Me? I’m not sure. I’ve had plenty of fun conversations about this recently, but right now I’ll stick to just one question:

“Will Facebook’s recent moves impact real estate?”

A few weeks ago, Marc envisioned “Pandora for real estate” – a property search app that could surface the perfect home by learning your preferences and comparing them against those of all who had gone before you. It seemed far-fetched a month ago. Not so today.

Now we have billions of “likes” registered all over the web, pin pricks of intention that can be combined into a form of intelligence. And the social interaction and learning that takes place within the walls of Facebook can now be woven into any site with ease.

3 of your friends like this refrigerator; how about you?

Most people your age like these restaurants; care to join them?

If you’re looking at this home you’d probably like these, right?

This sort of stuff is pretty exciting because it could allow us to make better decisions faster. Or meet people with whom we might form meaningful relationships. But it could also rob real estate (and indeed many things) of the sort of journey that, while messy, makes for a life of diversity and self-discovery.

But back to the point: Imagine if Realtor.com implemented the Facecook “like” and “recommendations” plugin on every listing and implemented the Open Graph API. When you visit the site you no longer begin with a search box. Instead you see an array of homes and neighborhoods those in your social graph and everyone who likes the same things as you, who has the same interests as you and who shares your marital status, political views and affinity for BMW and Beyonce have viewed, liked and bought.

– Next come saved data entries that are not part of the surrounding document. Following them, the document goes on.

(** C10.  When hydration meets a text it cannot parse, mounting leaves
    the storage as it found it, and so does every event that neither
    adds a location nor clears the history; a component mounted on that
    storage later meets the same failure.  The next [add] overwrites the
    text, and [clear] removes it. *)
Theorem malformed_content_stays b text e events :
  localStorage b !! "locationHistory" = Some text →
  text ≠ "" →
  JSON_parse text = SyntaxError e →
  Forall (λ ev, adds_or_clears ev = false) events →
  localStorage (browser (mount b)) = localStorage b
  ∧ localStorage (browser (run events (mount b))) = localStorage b
  ∧ history (state (run events (mount b))) = []
  ∧ (∀ b', localStorage b' = localStorage (browser (run events (mount b))) →
        load b' = []
        ∧ console (browser (mount b'))
          = console b' ++ [("Failed to parse location history", e)]
        ∧ localStorage (browser (mount b')) = localStorage b)
  ∧ (∀ loc, localStorage (browser (add loc (run events (mount b)))) !! "locationHistory"
            = Some (JSON_stringify [loc]))
  ∧ localStorage (browser (clear (run events (mount b)))) !! "locationHistory" = None.
Proof.
  intros Hget Hne Hparse Hquiet.
  assert (stored_history (localStorage b) = []) as Hstored.
  { unfold stored_history. rewrite Hget. destruct text; [done|]. by rewrite Hparse. }
  assert (localStorage (browser (mount b)) = localStorage b) as Hmount.
  { by rewrite mount_storage, Hstored. }
  destruct (run_quiet events (mount b) Hquiet (mount_historyChanged b)) as [Hh Hs].
  rewrite mount_state in Hh. simpl in Hh. rewrite Hstored in Hh. rewrite Hmount in Hs.
  split_and!; [done..| | |].
  - intros b' Hb'. rewrite Hs in Hb'.
    rewrite load_stored_history, mount_console, mount_storage, Hb', Hstored, Hget.
    destruct text; [done|]. by rewrite Hparse.
  - intros loc.
    destruct (add_in_sync loc (run events (mount b))) as [_ Hsync].
    rewrite add_state, Hh in Hsync. apply Hsync.
  - rewrite clear_storage. apply lookup_delete_eq.
Qed.
End Claims.

(** ** The statements on sample worlds *)

Section Samples.
Import Double.

(** The scenario of C2 on sample data: Delhi, Mumbai, Pune, Delhi again. *)
Lemma add_existing_name_moves_to_front_witness :
  (∃ stale, stale ∈ [pune; mumbai; delhi] ∧ name stale = name delhi_again)
  ∧ ∃ rest,
      addToHistory delhi_again (add_all [] [delhi; mumbai; pune]) = delhi_again :: rest
      ∧ rest = [pune; mumbai].
Proof.
  assert (∃ stale, stale ∈ [pune; mumbai; delhi] ∧ name stale = name delhi_again) as Hin.
  { exists delhi. split; [|reflexivity]. do 2 apply list_elem_of_further. apply list_elem_of_here. }
  split; [exact Hin|].
  destruct (add_existing_name_moves_to_front [pune; mumbai; delhi] delhi_again Hin)
    as (rest & Hadd & _ & Hrest & _).
  exists rest. split; [exact Hadd | rewrite Hrest; reflexivity].
Defined.

Lemma add_sixth_name_evicts_oldest_witness :
  length [kochi; agra; pune; mumbai; delhi] = 5
  ∧ Forall (λ item, name item ≠ name jaipur) [kochi; agra; pune; mumbai; delhi]
  ∧ addToHistory jaipur [kochi; agra; pune; mumbai; delhi]
    = [jaipur; kochi; agra; pune; mumbai].
Proof.
  assert (Forall (λ item, name item ≠ name jaipur) [kochi; agra; pune; mumbai; delhi])
    as Hfresh by (repeat constructor; discriminate).
  split_and!; [reflexivity | exact Hfresh |].
  destruct (add_sixth_name_evicts_oldest [kochi; agra; pune; mumbai; delhi] jaipur
              eq_refl Hfresh) as (oldest & _ & Hadd & _).
  exact Hadd.
Defined.

Lemma persist_reload_round_trip_witness :
  (JSON_faithful_on (history (state two_added))
   ∧ history (state two_added) = [mumbai; delhi]
   ∧ load (page (localStorage (browser two_added))) = history (state two_added))
  ∧ (history (state added_then_cleared) = []
     ∧ load (page (localStorage (browser added_then_cleared))) = []).
Proof.
  assert (JSON_faithful_on (history (state two_added))) as Hjson.
  { split; [intros Hempty; vm_compute in Hempty; discriminate Hempty
           | vm_compute; reflexivity]. }
  split.
  - split_and!; [exact Hjson | vm_compute; reflexivity |].
    apply (proj1 (persist_reload_round_trip (page ∅) [Add delhi; Add mumbai]
                    (page (localStorage (browser two_added))) (λ _, Hjson) eq_refl)).
  - assert (history (state added_then_cleared) = []) as Hcleared
      by (vm_compute; reflexivity).
    split; [exact Hcleared|].
    apply (proj2 (persist_reload_round_trip (page ∅) [Add delhi; Clear]
                    (page (localStorage (browser added_then_cleared)))
                    (λ Hne, False_ind _ (Hne Hcleared)) eq_refl) [Add delhi] eq_refl).
Defined.


Lemma locate_failure_shows_prefixed_reason_witness :
  historyChanged locating = false
  ∧ dispatch (PositionFailure denied) locating = position_error denied locating.
Proof.
  split; [reflexivity|].
  destruct (locate_failure_shows_prefixed_reason denied locating)
    as (_ & _ & _ & _ & _ & Hdispatch).
  apply Hdispatch. reflexivity.
Defined.

Lemma locate_while_locating_is_noop_witness :
  loading (state locating) = true
  ∧ handle ClickLocate locating = locating
  ∧ dispatch ClickLocate locating = locating.
Proof.
  split; [reflexivity|].
  destruct (locate_while_locating_is_noop locating eq_refl) as (Hhandle & _ & Hdispatch).
  split; [exact Hhandle | apply Hdispatch; reflexivity].
Defined.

Is that good or bad? Is it helpful, or is it a solution to a problem that doesn’t exist?

What do you think?

The widening gulf

In any case, what Facebook has done has increased the distance between how real estate listings are handled online and how people are experiencing the wider web. We are still parsing IDX regs and arguing over archaic photo rules while the web is becoming increasingly diffuse and personalized.

Inman ran a story last Friday detailing comments made by Move.com CEO Steve Berkowitz during the company’s Q1 earnings call that underscored this widening gulf. It seems the suit of Realtor blue the company has been wearing for fifteen years is getting a little snug.

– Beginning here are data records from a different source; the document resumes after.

(** X6. A run of [main] on a counter that holds an integer [v] appends one
    document to [uploadedCards], after the cards already there, and prints
    the dict it was made from.  The dict printed has the [_id] as its last
    key, since [insert_one] adds it to the dict it is given; the document
    stored has the same [_id] as its first field.  Dict and document have
    the same fields, with the same values in every field but the clock, of
    which the store keeps the milliseconds; the [id] is the value drawn.
    One ObjectId is used, the counter goes to [v + 1], and [users] and its
    indexes are left alone. *)
Theorem X6_main_stores_what_it_reports (now : Z) (db : database) (v : Z) :
  counter_value "uploadedCards" db = Some v →
  ∃ db' printed stored,
    main now db = ([Stdout [Text "Inserted: "; Str (VDoc printed)]], db', Ok tt)
    ∧ db_uploadedCards db' = db_uploadedCards db ++ [stored]
    ∧ doc_keys printed = ["id"; "category"; "card_name"; "rarity"; "language"; "set";
                          "card_num"; "createdAt"; "_id"]
    ∧ doc_keys stored = ["_id"; "id"; "category"; "card_name"; "rarity"; "language";
                         "set"; "card_num"; "createdAt"]
    ∧ doc_get "_id" printed = Some (generated_oid (next_oid db))
    ∧ (∀ k, k ≠ "createdAt" → doc_get k printed = doc_get k stored)
    ∧ doc_get "id" stored = Some (VInt (drawn v))
    ∧ doc_get "createdAt" stored = Some (VDate now)
    ∧ next_oid db' = N.succ (next_oid db)
    ∧ (v ≠ -1 → counter_value "uploadedCards" db' = Some (v + 1))
    ∧ db_users db' = db_users db
    ∧ db_users_indexes db' = db_users_indexes db.
Proof.
  intros Hv. eexists _, _, _. split; [apply (main_exact _ _ _ Hv)|].
  do 4 (split; [done|]). split.
  { intros k Hk. unfold printed_card, stored_card, main_attrs. simpl.
    repeat match goal with
    | |- context [String.eqb ?x ?s] =>
        destruct (String.eqb_spec x s) as [->|?]; simpl; try done
    end. }
  do 3 (split; [done|]). split; [|done].
  intros Hne. apply (counter_value_after _ _ _ Hv Hne).
Qed.

Lemma X6_witness :
  counter_value "uploadedCards" empty_db = Some 0
  ∧ ∃ db' printed stored,
      main 1700000000000 empty_db
        = ([Stdout [Text "Inserted: "; Str (VDoc printed)]], db', Ok tt)
      ∧ db_uploadedCards db' = [stored]
      ∧ doc_get "id" stored = Some (VInt 1)
      ∧ doc_get "_id" stored = Some (generated_oid 0)
      ∧ counter_value "uploadedCards" db' = Some 1.
Proof.
  split; [reflexivity|].
  destruct (X6_main_stores_what_it_reports 1700000000000 empty_db 0 eq_refl)
    as (db' & printed & stored & Hrun & Hcards & _ & _ & Hoid & Hsame & Hid & _ & _ & Hv & _).
  exists db', printed, stored.
  split; [exact Hrun|]. split; [exact Hcards|]. split; [exact Hid|].
  split; [by rewrite <- Hsame|]. apply Hv. lia.
Defined.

Berkowitz said, in so many words, that Move was seeking greater “clarity” around the Realtor.com operating agreement (which dictates the terms under which Move operates Realtor.com for the NAR), specifically around what Move can and cannot do in the future to remain competitive. What they need to do, of course, involves creating the sort of experiences Facebook has just enabled.

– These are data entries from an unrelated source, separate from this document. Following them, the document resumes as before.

(** * process_documents.py: invoice renaming pipeline

    A shallow embedding of [InvoiceProcessor] and [main] from
    [src/process_documents.py], and the properties of its filename
    derivation, its rename guard and its batch loop.

    Conventions.
    - A Python [str] is a [string]; a character [c] stands for the code
      point [nat_of_ascii c], so the strings covered are those over the
      code points below 256.  Among these the decimal digits of [re] and
      of [int] are the ten ASCII digits; from code point 256 on the
      library knows further decimal digits, which lie outside the texts
      covered.
    - A [pathlib] path is the list of its [parts].  The file system holds
      each path as it is written: the paths meant have no component [.]
      or [..], and there are no links.
    - Effectful methods are state transformers over a [world] (file
      system and log output) that return a [result]: a value or a raised
      exception. *)

From Stdlib Require Import String Ascii List Arith Bool Lia ZArith Zify ZifyNat.
From stdpp Require Import base option gmap strings list.

Local Open Scope string_scope.
Local Open Scope list_scope.

(** ** Characters and the [re] character classes used by the source *)

Module Re.

(** Code point of a character. *)
Definition ord (c : ascii) : nat := nat_of_ascii c.

(** [\d] on [str]: the decimal digits (below code point 256: ASCII 0-9). *)
Definition is_digit (c : ascii) : bool :=
  ((48 <=? ord c) && (ord c <=? 57))%nat.

(** [\s] on [str]: Unicode white space; below code point 256 these are
    TAB LF VT FF CR, FS GS RS US, SPACE, NEL and NBSP. *)
Definition is_space (c : ascii) : bool :=
  (((9 <=? ord c) && (ord c <=? 13))
   || ((28 <=? ord c) && (ord c <=? 32))
   || (ord c =? 133) || (ord c =? 160))%nat.

(** The class of invalid filename characters in [sanitize_filename]:
    less-than, greater-than, colon, double quote (code point 34), slash,
    backslash, vertical bar, question mark and asterisk. *)
Definition is_invalid (c : ascii) : bool :=
  existsb (Ascii.eqb c)
    ["<"; ">"; ":"; ascii_of_nat 34; "/"; "\"; "|"; "?"; "*"]%char.

(** [re.sub(cls, '', s)] for a one-character class [cls]: every match is
    deleted. *)
Fixpoint sub_empty (cls : ascii -> bool) (s : string) : string :=
  match s with
  | EmptyString => EmptyString
  | String c r => if cls c then sub_empty cls r else String c (sub_empty cls r)
  end.

(** [re.sub(cls+, rep, s)]: every maximal run of [cls] characters is
    replaced by one [rep].  [inrun] tells that the previous character
    belonged to a run that has already been replaced. *)
Fixpoint sub_runs (cls : ascii -> bool) (rep : ascii) (inrun : bool)
    (s : string) : string :=
  match s with
  | EmptyString => EmptyString
  | String c r =>
      if cls c then
        if inrun then sub_runs cls rep true r
        else String rep (sub_runs cls rep true r)
      else String c (sub_runs cls rep false r)
  end.

End Re.

(** ** [str] methods *)

Module Str.

(** [s.lstrip(chars)] *)
Fixpoint lstrip (chars : ascii -> bool) (s : string) : string :=
  match s with
  | EmptyString => EmptyString
  | String c r => if chars c then lstrip chars r else s
  end.

(** [s.rstrip(chars)] *)
Fixpoint rstrip (chars : ascii -> bool) (s : string) : string :=
  match s with
  | EmptyString => EmptyString
  | String c r =>
      match rstrip chars r with
      | EmptyString => if chars c then EmptyString else String c EmptyString
      | r' => String c r'
      end
  end.

(** [s.strip(chars)] *)
Definition strip (chars : ascii -> bool) (s : string) : string :=
  lstrip chars (rstrip chars s).

(** First and last character, when there is one. *)
Definition head (s : string) : option ascii :=
  match s with EmptyString => None | String c _ => Some c end.

Fixpoint last (s : string) : option ascii :=
  match s with
  | EmptyString => None
  | String c EmptyString => Some c
  | String _ r => last r
  end.

(** The characters of a string. *)
Definition occurs (c : ascii) (s : string) : Prop :=
  In c (list_ascii_of_string s).

(** Two adjacent characters of [s] both satisfy [cls]. *)
Fixpoint has_run (cls : ascii -> bool) (s : string) : bool :=
  match s with
  | String c ((String d _) as r) => (cls c && cls d) || has_run cls r
  | _ => false
  end.

(** [c.lower()] below code point 256: the capital letters A to Z, and
    those from 192 to 222 but for the multiplication sign, are 32 below
    their small letters.  [s.lower()]. *)
Definition lower_char (c : ascii) : ascii :=
  if (((65 <=? Re.ord c) && (Re.ord c <=? 90))
      || ((192 <=? Re.ord c) && (Re.ord c <=? 222) && negb (Re.ord c =? 215)))%nat
  then ascii_of_nat (Re.ord c + 32) else c.

Fixpoint lower (s : string) : string :=
  match s with
  | EmptyString => EmptyString
  | String c r => String (lower_char c) (lower r)
  end.

(** [s.rfind('.')], as the suffix of [s] starting at the last dot. *)
Fixpoint from_last_dot (s : string) : option string :=
  match s with
  | EmptyString => None
  | String c r =>
      match from_last_dot r with
      | Some t => Some t
      | None => if Ascii.eqb c "." then Some s else None
      end
  end.

End Str.

(** ** [InvoiceProcessor.sanitize_filename]

    The method does not use [self] and has no effect: a function on
    strings. *)

(** The argument of [strip(' .')]. *)
Definition space_or_dot (c : ascii) : bool :=
  Ascii.eqb c " " || Ascii.eqb c ".".

Definition sanitize_filename (text : string) : string :=
  (* Remove invalid filename characters *)
  let sanitized := Re.sub_empty Re.is_invalid text in
  (* Replace whitespace with underscores *)
  let sanitized := Re.sub_runs Re.is_space "_" false sanitized in
  (* Remove leading/trailing whitespace and dots *)
  Str.strip space_or_dot sanitized.

(** ** [datetime.strptime] and [strftime] for the format [%d-%m-%Y] *)

Module Datetime.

Whether or not Move can get some wiggle room from the NAR will be something we’ll be watching closely because it bears directly upon how real estate is positioned to play in this new kind of web.

Power to the people Another possibility: to the extent that Facebook can weave collective sentiment into web experiences the potential for collective action increases.

One lesser-publicized Facebook release was the community page, a new form of page that collects people who share interests. Facebook’s goal is to make these pages “the best collection of shared knowledge on a topic.”

So let’s say three hundred people gather at a “Rockridge real estate” community page or, more pointedly, something like “Noe Valley real estate pricing.” Participants share opinions, experiences and preferences in a deeply connected environment that has a history extending beyond stale sold records and thus offers something even more important: predictive power.

Where does the agent establish value here?

And think about the explosion of group buying we’re witnessing at this moment. From Gilt to Groupon, community is being fashioned into commercial leverage. Someday, I may get a Groupon headline reading “List your home with [big brand X] for half off.”

Or not. I know this is still murky. But hang with me on the larger issue: these big shifts in the way people and the web mix are going to impact real estate. Thinking strange thoughts about what that will look like is absolutely necessary.

After all, Pandora for real estate just became a lot closer to reality.